Start of Task data
Lemma copyArray_item_pure inh item h r h' :
  n0 <= length h -> closed_below n0 h -> value_below n0 item ->
  copyArray_item rm rc inh item h = Ok (r, h') ->
  exists ext, h' = h ++ ext.
Proof.
  intros Hn Hclosed Hitem. unfold copyArray_item.
  destruct (isArray h item); [by apply Hrc |].
  destruct (negb (shouldDeepCopyObject h item)) eqn:Hplain.
  { intros [= <- <-]. exists []. by rewrite app_nil_r. }
  apply negb_false_iff in Hplain.
  destruct (plain_object_is_ref _ _ Hplain) as [lx ->].
  cbn [alloc]. intros H. inv_bind H. destruct a as [[r0 h2] cp2].
  injection H as <- <-. by eapply Hrm.
Qed.

Lemma map_items_pure inh items : forall h items' h',
  n0 <= length h -> closed_below n0 h ->
  (forall k x, (k, x) ∈ items -> value_below n0 x) ->
  map_items (copyArray_item rm rc inh) items h = Ok (items', h') ->
  exists ext, h' = h ++ ext.
Proof.
  induction items as [| [k item] items IH];
    intros h items' h' Hn Hclosed Hitems H; cbn [map_items] in H.
  { injection H as <- <-. exists []. by rewrite app_nil_r. }
  inv_bind H. destruct a as [item' h1]. inv_bind H. destruct a as [r' h2].
  injection H as <- <-.
  apply copyArray_item_pure in Hm as [ext1 ->]; try assumption;
    [| apply (Hitems k), list_elem_of_here].
  apply IH in Hm0 as [ext2 ->].
  - exists (ext1 ++ ext2). by rewrite app_assoc.
  - rewrite length_app. lia.
  - by apply closed_below_prefix.
  - intros k' x' Hin. apply (Hitems k'). by apply list_elem_of_further.
Qed.

Lemma copyArray_body_pure : pure_copyArray n0 (copyArray_body rm rc).
Proof.
  intros a inh h r h' Hn Hclosed Ha. unfold copyArray_body.
  intros H. inv_bind H. destruct a0 as [items' h1]. cbn [alloc] in H.
  injection H as <- <-.
  apply map_items_pure in Hm as [ext ->]; try assumption.
  - exists (ext ++ [Cell KArray None items']). by rewrite app_assoc.
  - intros k x Hin. by eapply closed_below_elements.
Qed.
End of Task data
§ Task item
The listing above has to be written out again in full, exactly as shown.

§ Solution
Lemma copyArray_item_pure inh item h r h' :
  n0 <= length h -> closed_below n0 h -> value_below n0 item ->
  copyArray_item rm rc inh item h = Ok (r, h') ->
  exists ext, h' = h ++ ext.
Proof.
  intros Hn Hclosed Hitem. unfold copyArray_item.
  destruct (isArray h item); [by apply Hrc |].
  destruct (negb (shouldDeepCopyObject h item)) eqn:Hplain.
  { intros [= <- <-]. exists []. by rewrite app_nil_r. }
  apply negb_false_iff in Hplain.
  destruct (plain_object_is_ref _ _ Hplain) as [lx ->].
  cbn [alloc]. intros H. inv_bind H. destruct a as [[r0 h2] cp2].
  injection H as <- <-. by eapply Hrm.
Qed.

Lemma map_items_pure inh items : forall h items' h',
  n0 <= length h -> closed_below n0 h ->
  (forall k x, (k, x) ∈ items -> value_below n0 x) ->
  map_items (copyArray_item rm rc inh) items h = Ok (items', h') ->
  exists ext, h' = h ++ ext.
Proof.
  induction items as [| [k item] items IH];
    intros h items' h' Hn Hclosed Hitems H; cbn [map_items] in H.
  { injection H as <- <-. exists []. by rewrite app_nil_r. }
  inv_bind H. destruct a as [item' h1]. inv_bind H. destruct a as [r' h2].
  injection H as <- <-.
  apply copyArray_item_pure in Hm as [ext1 ->]; try assumption;
    [| apply (Hitems k), list_elem_of_here].
  apply IH in Hm0 as [ext2 ->].
  - exists (ext1 ++ ext2). by rewrite app_assoc.
  - rewrite length_app. lia.
  - by apply closed_below_prefix.
  - intros k' x' Hin. apply (Hitems k'). by apply list_elem_of_further.
Qed.

Lemma copyArray_body_pure : pure_copyArray n0 (copyArray_body rm rc).
Proof.
  intros a inh h r h' Hn Hclosed Ha. unfold copyArray_body.
  intros H. inv_bind H. destruct a0 as [items' h1]. cbn [alloc] in H.
  injection H as <- <-.
  apply map_items_pure in Hm as [ext ->]; try assumption.
  - exists (ext ++ [Cell KArray None items']). by rewrite app_assoc.
  - intros k x Hin. by eapply closed_below_elements.
Qed.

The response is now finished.